Problem details
Below are entries; count each line that holds the word "iFrame" and report the number without any other words.

Supplied material

(** * Separation logic for the decoder: the rules in use

    The rules of loads, stores, allocation and the stream in the form in which a proof
    applies them step by step, and the input stream as a resource: [stream c k] is a
    stream with the callback [c] that has [k] bytes of its parents behind its own. *)

#[local] Open Scope Z_scope.

Lemma wp_use {A} (f : M dstate A) P Ψ Φ : (P ⊢ wp f Ψ) -> P -∗ (∀ o, Ψ o -∗ Φ o) -∗ wp f Φ.
Proof. iIntros (H) "HP HΦ". iApply (wp_wand with "[HP] HΦ"). by iApply H. Qed.

(** Apply the rule of the first part of a sequence. *)
Ltac wbind := iApply wp_bind; unfold andthen.
(** The rest of the sequence, or the postcondition. *)
Ltac wnext := cbn beta iota.

(** Split the conjunctions one sees, not those behind a definition. *)
Ltac ands := repeat match goal with |- _ /\ _ => split end.

(** ** Memory *)

Section Memory.
Implicit Types (l : list Z) (a p n v : Z).

Lemma wp_load a l k Φ : length l = k ->
  bytes a l -∗ (bytes a l -∗ Φ (Some (le_value l))) -∗ wp (load_m a k) Φ.
Proof.
  iIntros (Hl) "B HΦ". iApply (wp_use with "B"); [by apply wp_load_|].
  iIntros (o) "[-> B]". by iApply "HΦ".
Qed.

Lemma wp_store_bytes a l l' Φ : zlen l' = zlen l ->
  bytes a l -∗ (bytes a l' -∗ Φ (Some tt)) -∗ wp (upd_mem (fun m => store_bytes m a l')) Φ.
Proof.
  iIntros (Hl) "B HΦ". iApply (wp_use with "B"); [apply wp_store_bytes_; unfold zlen in Hl; lia|].
  iIntros (o) "[-> B]". by iApply "HΦ".
Qed.

Lemma wp_store a l k v Φ : length l = k ->
  bytes a l -∗ (bytes a (le_bytes k v) -∗ Φ (Some tt)) -∗ wp (store_m a k v) Φ.
Proof.
  iIntros (<-) "B HΦ". iApply (wp_store_bytes with "B HΦ"). unfold zlen. by rw le_bytes_length.
Qed.

Lemma wp_memset0 a l n Φ : zlen l = n ->
  bytes a l -∗ (bytes a (replicate (Z.to_nat n) 0) -∗ Φ (Some tt)) -∗ wp (memset0_m a n) Φ.
Proof.
  iIntros (<-) "B HΦ". iApply (wp_store_bytes with "B HΦ"). unfold zlen. rw length_replicate. lia.
Qed.

Lemma wp_free p l Φ : owned p l -∗ Φ (Some tt) -∗ wp (free_m p) Φ.
Proof.
  iIntros "O HΦ". iApply (wp_use with "O"); [apply wp_free_|]. iIntros (o) "[-> _]". done.
Qed.

Lemma wp_realloc fill p l n Φ : 0 < n ->
  owned p l -∗
  ((owned p l -∗ Φ (Some NULL)) ∧
   (∀ q, <affine> ⌜0 < q /\ q + n <= 2 ^ 64 /\ n < 2 ^ 32⌝ -∗ owned q (moved_bytes fill l n) -∗ Φ (Some q))) -∗
  wp (realloc_m fill p n) Φ.
Proof.
  iIntros (Hn) "O HΦ". iApply (wp_use with "O"); [by apply wp_realloc_|].
  iIntros (o) "(%q & -> & [[-> O]|(%Hq & B & L)])".
  - iDestruct "HΦ" as "[HΦ _]". by iApply "HΦ".
  - iDestruct "HΦ" as "[_ HΦ]". iApply "HΦ"; [done|].
    unfold owned. destruct (decide (q = NULL)) as [->|_]; [by destruct Hq|].
    rw zlen_moved; [iFrame|lia].
Qed.
End Memory.

(** ** The input stream *)

Definition stream (c : icallback) (k : Z) : iProp :=
  ∃ i, ⌜0 <= k /\ stream_safe k i /\ i_callback i = c⌝ ∧ stream_is i.
(** [sub] is a substream of [i], which is waiting for it. *)
Definition lent (c : icallback) (k : Z) (i sub : istream) : Prop :=
  0 <= k /\ stream_safe k i /\ i_callback i = c /\
  stream_safe (k + i_bytes_left i) sub /\ i_callback sub = c.

Section Streams.
Context (c : icallback) (k : Z).

Lemma stream_intro c' k' i : 0 <= k' -> stream_safe k' i -> i_callback i = c' -> stream_is i ⊢ stream c' k'.
Proof. iIntros (Hk Hs Hc) "S". iExists i. by iSplit. Qed.

Lemma left_nonneg j i : stream_safe j i -> 0 <= i_bytes_left i.
Proof. by intros [[? _] _]. Qed.

Lemma wp_reads {A} (f : M istream A) (P : A -> Prop) Φ : (forall i, reads k f (fun a _ => P a) i) ->
  stream c k -∗ (∀ o, <affine> ⌜match o with Some a => P a | None => True end⌝ -∗ stream c k -∗ Φ o) -∗ wp (lift f) Φ.
Proof.
  iIntros (Hf) "(%i & (%Hk & %Hs & %Hc) & S) HΦ". specialize (Hf i Hs Hk).
  iApply (wp_use with "S"); [apply (wp_lift_ f); by destruct (f i)|].
  iIntros (o) "(%i' & %Ho & S)". iApply ("HΦ" with "[%] [S]").
  - destruct o; rw Ho in Hf; [by destruct Hf|done].
  - assert (Hst : stays k i i') by (destruct o; rw Ho in Hf; [by destruct Hf|done]).
    destruct Hst. iApply (stream_intro with "S"); done || congruence.
Qed.

Lemma wp_error {A} msg Φ : stream c k -∗ (stream c k -∗ Φ None) -∗ wp (A := A) (DRETURN_ERROR msg) Φ.
Proof.
  iIntros "S HΦ". iApply (wp_reads _ (fun _ => False) with "S").
  - intros i Hs Hk. by destruct i.
  - iIntros ([a|]) "%H S"; [done|by iApply "HΦ"].
Qed.

Lemma wp_bytes_left Φ : stream c k -∗ (∀ n, stream c k -∗ Φ (Some n)) -∗ wp bytes_left_m Φ.
Proof.
  iIntros "(%i & %Hs & S) HΦ". iApply (wp_use with "S"); [apply wp_bytes_left_|].
  iIntros (o) "[-> S]". iApply "HΦ". by iApply (stream_intro with "S"); destruct Hs as (? & ? & ?).
Qed.

Lemma wp_make Φ : stream c k -∗
  ((stream c k -∗ Φ None) ∧ (∀ i sub, <affine> ⌜lent c k i sub⌝ -∗ stream_is i -∗ Φ (Some sub))) -∗
  wp (lift pb_make_string_substream) Φ.
Proof.
  iIntros "(%i & (%Hk & %Hs & %Hc) & S) HΦ". pose proof (reads_make k i Hs Hk) as Hf.
  iApply (wp_use with "S"); [apply wp_lift_; by destruct (pb_make_string_substream i)|].
  iIntros ([sub|]) "(%i' & %Ho & S)"; rw Ho in Hf.
  - iDestruct "HΦ" as "[_ HΦ]". iApply ("HΦ" with "[%] S").
    destruct Hf as [[H1 H2] [H3 H4]]. split_and!; try done; congruence.
  - iDestruct "HΦ" as "[HΦ _]". iApply "HΦ". iExists i'. iFrame. iPureIntro.
    destruct Hf. split_and!; try done; congruence.
Qed.

Lemma wp_substream {A} (f : M dstate A) i sub Φ : lent c k i sub ->
  stream_is i -∗
  (stream c (k + i_bytes_left i) -∗ wp f (fun o => stream c (k + i_bytes_left i) ∗
     (∀ sub', <affine> ⌜lent c k i sub'⌝ -∗ stream_is i -∗ Φ (Some (o, sub'))))) -∗
  wp (on_substream sub f) Φ.
Proof.
  iIntros ((Hk & Hi & Hc & Hsub & Hcs)) "S Hf". iApply (wp_on_substream with "S"). iIntros "S".
  iApply (wp_wand with "[S Hf]").
  - iApply "Hf". pose proof (left_nonneg _ _ Hi). iApply (stream_intro with "S"); done || lia.
  - iIntros (o) "[(%sub' & (%Hk' & %Hs' & %Hc') & S) HΦ]". iExists sub'. iFrame "S". iIntros "S".
    iApply ("HΦ" with "[%] S"). by split_and!.
Qed.

Lemma wp_close i sub Φ : lent c k i sub ->
  stream_is i -∗ (∀ o, stream c k -∗ Φ o) -∗ wp (lift (pb_close_string_substream sub)) Φ.
Proof.
  iIntros ((Hk & Hi & Hc & Hsub & Hcs)) "S HΦ".
  pose proof (reads_close k sub i Hsub ltac:(congruence) Hi Hk) as Hf.
  iApply (wp_use with "S"); [apply wp_lift_; by destruct (pb_close_string_substream sub i)|].
  iIntros (o) "(%i' & %Ho & S)". iApply "HΦ".
  destruct o; rw Ho in Hf; [destruct Hf as [[? ?] _]|destruct Hf]; iApply (stream_intro with "S"); done || congruence.
Qed.

Lemma wp_set_errmsg msg i sub Φ : lent c k i sub ->
  stream_is i -∗ (∀ i', <affine> ⌜lent c k i' sub⌝ -∗ stream_is i' -∗ Φ (Some tt)) -∗ wp (set_errmsg msg) Φ.
Proof.
  iIntros ((Hk & Hi & Hc & Hsub & Hcs)) "S HΦ". unfold set_errmsg.
  iApply (wp_use with "S"); [by apply wp_lift_|].
  iIntros (o) "(%i' & %Ho & S)". destruct o as [[]|]; [|done]. injection Ho as <-.
  iApply ("HΦ" with "[%] S"). split_and!; try done.
Qed.

(** Reads into [n] bytes at [a]. *)
Lemma wp_read_into a l n Φ : zlen l = n ->
  stream c k -∗ bytes a l -∗
  (∀ o l', <affine> ⌜zlen l' = n⌝ -∗ stream c k -∗ bytes a l' -∗ Φ o) -∗ wp (read_into a n) Φ.
Proof.
  iIntros (Hl) "S B HΦ". unfold read_into. wbind.
  iApply (wp_reads _ (fun bs => zlen bs = n) with "S").
  { intros i. apply reads_read. rw -Hl. apply zlen_nonneg. }
  iIntros ([bs|]) "%Hbs S"; wnext.
  - iApply (wp_store_bytes with "B"); [lia|]. iIntros "B". by iApply ("HΦ" with "[%] S B").
  - by iApply ("HΦ" with "[%] S B").
Qed.
End Streams.

Lemma stream_sub c k i sub : lent c k i sub ->
  stream_is sub ⊢ stream c (k + i_bytes_left i).
Proof.
  iIntros ((Hk & Hi & Hc & Hsub & Hcs)) "S". pose proof (left_nonneg _ _ Hi).
  iApply (stream_intro with "S"); done || lia.
Qed.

Answer for this exercise
3